Every home, office, roads and temples have a shrine where daily offerings to the spirits are made. A small shrine adorned with fresh flowers and rice. The Balinese worship the same trinity (Brahma, Shiva and Vishnu) as Hindu in India, although with the addition of local beliefs.
For the Balinese, Gods and good spirits live in the mountains while demons and giant lurk in the sea. Between these two extremes, the Balinese seek to maintain a balance, honoring the good and placating the evil.

There are temples every side in Bali. Most village have at least three of them. A Pura Puseh dedicated to the founders of the village, a Pura Desa for the spirits that protect the village and a Pura Dalem the temple of the dead.
Ceremonies and festivals are another integral part of Balinese life and culture, with at least five or six festivals annually in every village. Each stage in life are pregnancy, birth, puberty, marriage and death has its ritual.

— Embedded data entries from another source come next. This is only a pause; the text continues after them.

(** [(RefKind).String] *)
Definition RefKind_String (k : Z) : string :=
  if k =? RefHDIndex then "hd-index"
  else if k =? RefHDAlias then "hd-alias"
  else if k =? RefNamed then "named"
  else if k =? RefAddress then "address"
  else if k =? RefENS then "ens"
  else "unknown".

(** strings.HasSuffix *)
Definition HasSuffix (s x : string) : bool := String.prefix (srev x) (srev s).

(** strings.Contains of one byte *)
Definition contains_byte (c : Z) (s : string) : bool := negb (string_forallb (λ b, negb (byteZ b =? c)) s).

Definition is_lower_alnum (c : Ascii.ascii) : bool :=
  (97 <=? byteZ c) && (byteZ c <=? 122) || is_digit c.

Definition segment_char (c : Ascii.ascii) : bool :=
  (97 <=? byteZ c) && (byteZ c <=? 122) || (65 <=? byteZ c) && (byteZ c <=? 90) || is_digit c ||
  (byteZ c =? 45) || (byteZ c =? 95) || (byteZ c =? 46).

Definition validNameSegment (s : string) : bool :=
  negb (bool_decide (s = "")) && string_forallb segment_char s.

(** the accumulation of parseIndex, in uint64: it stops before it wraps *)
Fixpoint index_digits (s : string) (v : Z) : option Z :=
  match s with
  | "" => Some v
  | String c s =>
      let v := v * 10 + (byteZ c - 48) in
      if 0xFFFFFFFF <? v then None else index_digits s v
  end.

Definition parseIndex (s : string) : option Z :=
  if bool_decide (s = "") then None
  else if negb (string_forallb is_digit s) then None
  else match s with
       | String c (String _ _) => if byteZ c =? 48 then None else index_digits s 0
       | _ => index_digits s 0
       end.

Section Parse.
Context {UT : UnicodeTables} {GC : GethCommon}.

Definition has0x (s : string) : bool := HasPrefix s "0x" || HasPrefix s "0X".

Definition looksLikeAddress (s : string) : bool := has0x s && IsHexAddress s.

Definition looksLikeENS (s : string) : bool := HasSuffix (ToLower s) ".eth".

Definition bad_ref (code raw what : string) : error :=
  New code ("account reference " +:+ go_quote raw +:+ what).
Lemma d_uint8_json cur n : 0 ≤ n < 2 ^ 8 → d_uint8 cur (j_int n) = Some n.
Proof.
  intros Hn. unfold d_uint8, j_int. rewrite SetString_z_string.
  assert (H : head_is 45 (z_string n) = None).
  { unfold z_string. destruct (Z.ltb_spec n 0); [lia|]. by apply valid_nat. }
  rewrite H. by destruct (Z.ltb_spec n (2 ^ 8)); [|lia].
Qed.

Lemma d_contact_json c : valid_addr (ct_Address c) → d_contact zero_contact (contact_json c) = Some (stored_contact c).
Proof.
  intros Ha. destruct c as [n a e p]. pose proof (address_unjson_json a Ha) as Hj.
  unfold d_contact, contact_json, stored_contact, d_struct. cbn [ct_Name ct_Address ct_ENS ct_PinnedAt app].
  do 2 read_member Hj. unfold j_opt. do 2 case_bool_decide; subst; cbn [app]; repeat (read_member I); reflexivity.
Qed.

Lemma d_token_json t : typed_token t → d_regtoken zero_regtoken (token_json t) = Some (stored_token t).
Proof.
  intros [Ha Hd]. destruct t as [al a k d s]. pose proof (address_unjson_json a Ha) as Hj.
  unfold d_regtoken, token_json, stored_token, d_struct. cbn [tk_Alias tk_Address tk_Kind tk_Decimals tk_Symbol].
  do 3 read_member Hj. erewrite d_member; [|reflexivity|exact (d_uint8_json _ d Hd)]. read_member I. reflexivity.
Qed.

Lemma d_collection_json c :
  valid_addr (cl_Address c) → d_collection zero_collection (collection_json c) = Some (stored_collection c).
Proof.
  intros Ha. destruct c as [al a k]. pose proof (address_unjson_json a Ha) as Hj.
  unfold d_collection, collection_json, d_struct. do 3 read_member Hj. reflexivity.
Qed.

Lemma d_nft_json a : d_nft zero_nft (nft_json a) = Some (stored_nft a).
Proof. destruct a. unfold d_nft, nft_json, d_struct. do 3 read_member I. reflexivity. Qed.

Lemma d_contract_json c :
  valid_addr (co_Address c) → d_regcontract zero_regcontract (contract_json c) = Some (stored_contract c).
Proof.
  intros Ha. destruct c as [al a k]. pose proof (address_unjson_json a Ha) as Hj.
  unfold d_regcontract, contract_json, d_struct. do 3 read_member Hj. reflexivity.
Qed.

Record typed_tokens (f : tokensFile) : Prop := {
  ty_tokens : ∀ t, t ∈ tf_Tokens f → typed_token t;
  ty_collections : ∀ c, c ∈ tf_Collections f → valid_addr (cl_Address c);
  ty_contracts : ∀ c, c ∈ tf_Contracts f → valid_addr (co_Address c);
}.

Lemma d_slice_json {A B} (zero : B) (d : D B) (tree : A → json) (g : A → B) l :
  (∀ x, x ∈ l → d zero (tree x) = Some (g x)) → d_slice zero d [] (JArr (map tree l)) = Some (map g l).
Proof. intros H. unfold d_slice. by apply d_elems_tree. Qed.

Lemma d_contacts_json cs :
  (∀ c, c ∈ cs → valid_addr (ct_Address c)) →
  d_contacts (mkContacts 0 []) (contacts_json (mkContacts contactsVersion cs)) =
  Some (mkContacts contactsVersion (map stored_contact cs)).
Proof.
  intros H. unfold d_contacts, contacts_json, d_struct. cbn [cf_V cf_Contacts].
  erewrite d_member; [|reflexivity|exact (d_int_tree _ contactsVersion ltac:(by split))].
  erewrite d_member; [|reflexivity|exact (d_slice_json zero_contact d_contact contact_json stored_contact cs (λ c Hc, d_contact_json c (H c Hc)))].
  reflexivity.
Qed.

Lemma d_tokens_json f :
  typed_tokens f → tf_V f = tokensVersion →
  d_tokens (mkTokens 0 "" [] [] [] []) (tokens_json f) = Some (stored_tokens f).
Proof.
  intros [Ht Hc Hk] HV. destruct f as [v n ts cs ns ks]. cbn [tf_V tf_Network tf_Tokens tf_Collections tf_NFTAliases tf_Contracts] in *. subst v.
  unfold d_tokens, tokens_json, d_struct, stored_tokens. cbn [tf_V tf_Network tf_Tokens tf_Collections tf_NFTAliases tf_Contracts].
  erewrite d_member; [|reflexivity|exact (d_int_tree _ tokensVersion ltac:(by split))]. read_member I.
  erewrite d_member; [|reflexivity|exact (d_slice_json zero_regtoken d_regtoken token_json stored_token ts (λ t H, d_token_json t (Ht t H)))].
  erewrite d_member; [|reflexivity|exact (d_slice_json zero_collection d_collection collection_json stored_collection cs (λ c H, d_collection_json c (Hc c H)))].
  erewrite d_member; [|reflexivity|exact (d_slice_json zero_nft d_nft nft_json stored_nft ns (λ a _, d_nft_json a))].
  erewrite d_member; [|reflexivity|exact (d_slice_json zero_regcontract d_regcontract contract_json stored_contract ks (λ c H, d_contract_json c (Hk c H)))].
  reflexivity.
Qed.
End ReadBack.

(** ** The registry: what every file satisfies

    The well-formedness of the two kinds of files, of a directory, and that a
    mutation of any store keeps it. *)

Local Open Scope string_scope.
Local Open Scope Z_scope.
Local Open Scope list_scope.
Local Open Scope go_scope.

(** ** Lists with a key *)

Section Keyed.
Context {A : Type}.
Implicit Types (p : A → bool) (l : list A).

Lemma remove_first_split p l l' :
  remove_first p l = Some l' → ∃ l1 x l2, l = l1 ++ x :: l2 ∧ l' = l1 ++ l2 ∧ p x = true ∧ ∀ y, y ∈ l1 → p y = false.
Proof.
  revert l'. induction l as [|x l IH]; intros l' H; [done|]. cbn [remove_first] in H. destruct (p x) eqn:Hp.
  - injection H as <-. exists [], x, l. split_and!; [done..|]. intros y Hy. by apply elem_of_nil in Hy.
  - destruct (remove_first p l) as [m|]; [|done]. injection H as <-.
    destruct (IH m eq_refl) as (l1 & y & l2 & -> & -> & Hy & Hn). exists (x :: l1), y, l2. split_and!; [done..|].
    intros z [-> | Hz]%elem_of_cons; [done|by apply Hn].
Qed.
(* ===== verification/RegistrySpec.v ===== *)
(** * Properties of the registry

    A mutation is a load, a test and one write under the lock (made or not, when
    it reports an error), so every
    reachable directory is well formed; the token registry is a finite map that
    no entry of a compiled-in token can enter; an alias of an NFT follows the
    name of its collection, not the contract; and a network may take the name
    of the address book. *)

From S2P Require Import Prelude GoStrings Decimal Encodings Json PolicyTypes PolicyBody PolicyBodyFacts Domain Trace Samples Refs Registry RegistryNfts RegistryInv.

(** ** Properties of the registry

    A mutation is a load, a test and one write under the lock, so every
    reachable directory is well formed; the token registry is a finite map that
    no entry of a compiled-in token can enter. *)

Local Open Scope string_scope.
Local Open Scope Z_scope.
Local Open Scope list_scope.
Local Open Scope go_scope.

Section Runs.
Context {UT : UnicodeTables} {GC : GethCommon} {AJ : AddressJSON} {SS : SortSlice}.
Implicit Types (io : RegistryIO) (d : Dir) (f : tokensFile) (network : string).

(** ** Steps *)

Lemma load_at io network d f tr :
  load io network d = (Ok f, tr) → tr = [] ∧ tokens_at d network = Some f.
Proof.
  unfold load, load_file, tokens_at. intros H. apply mbind_ok in H as (dir & t1 & t2 & H1 & H & ->).
  apply mget_ok in H1 as [-> ->]. cbn [after List.last app] in *. destruct (ro_read io); [discriminate H|].
  destruct (d !! path network) as [[j|]|]; [|discriminate H|].
  - destruct (d_tokens _ j) as [g|]; [|discriminate H]. destruct (_ <? _); [discriminate H|].
    apply mret_ok in H as [-> ->]. done.
  - apply mret_ok in H as [-> ->]. done.
Qed.

Lemma loadContacts_at io d b tr :
  loadContacts io d = (Ok b, tr) → tr = [] ∧ contacts_at d = Some b.
Proof.
  unfold loadContacts, load_file, contacts_at. intros H. apply mbind_ok in H as (dir & t1 & t2 & H1 & H & ->).
  apply mget_ok in H1 as [-> ->]. cbn [after List.last app] in *. destruct (ro_read io); [discriminate H|].
  destruct (d !! contactsPath) as [[j|]|]; [|discriminate H|].
  - destruct (d_contacts _ j) as [g|]; [|discriminate H]. destruct (_ <? _); [discriminate H|].
    apply mret_ok in H as [-> ->]. done.
  - apply mret_ok in H as [-> ->]. done.
Qed.

(** a file of this version loads whenever it can be read *)
Lemma load_good io network d f :
  ro_read io = false → tokens_at d network = Some f → tf_V f = tokensVersion → load io network d = (Ok f, []).
Proof.
  unfold load, load_file, tokens_at. intros Hr H HV. rewrite (mbind_read _ _ d d) by apply mget_run. rewrite Hr.
  destruct (d !! path network) as [[j|]|]; [|done|by injection H as <-].
  rewrite H, HV. done.
Qed.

Among the best known is the tooth-filling ritual, carried out of puberty, when teeth are ground down to produce an even dentition (only demons have crooked fangs).
Funeral are spectacular affairs in which the body is carried to its crematory pyre in a bamboo or wooden tower. These may be huge, requiring dozens of men to carry them. Yet the bearers run to the cremation place, every few meters twisting and turning, moving around in circles. It is a trick intended to confuse the dead person's spirit so it cannot return home to haunt the family.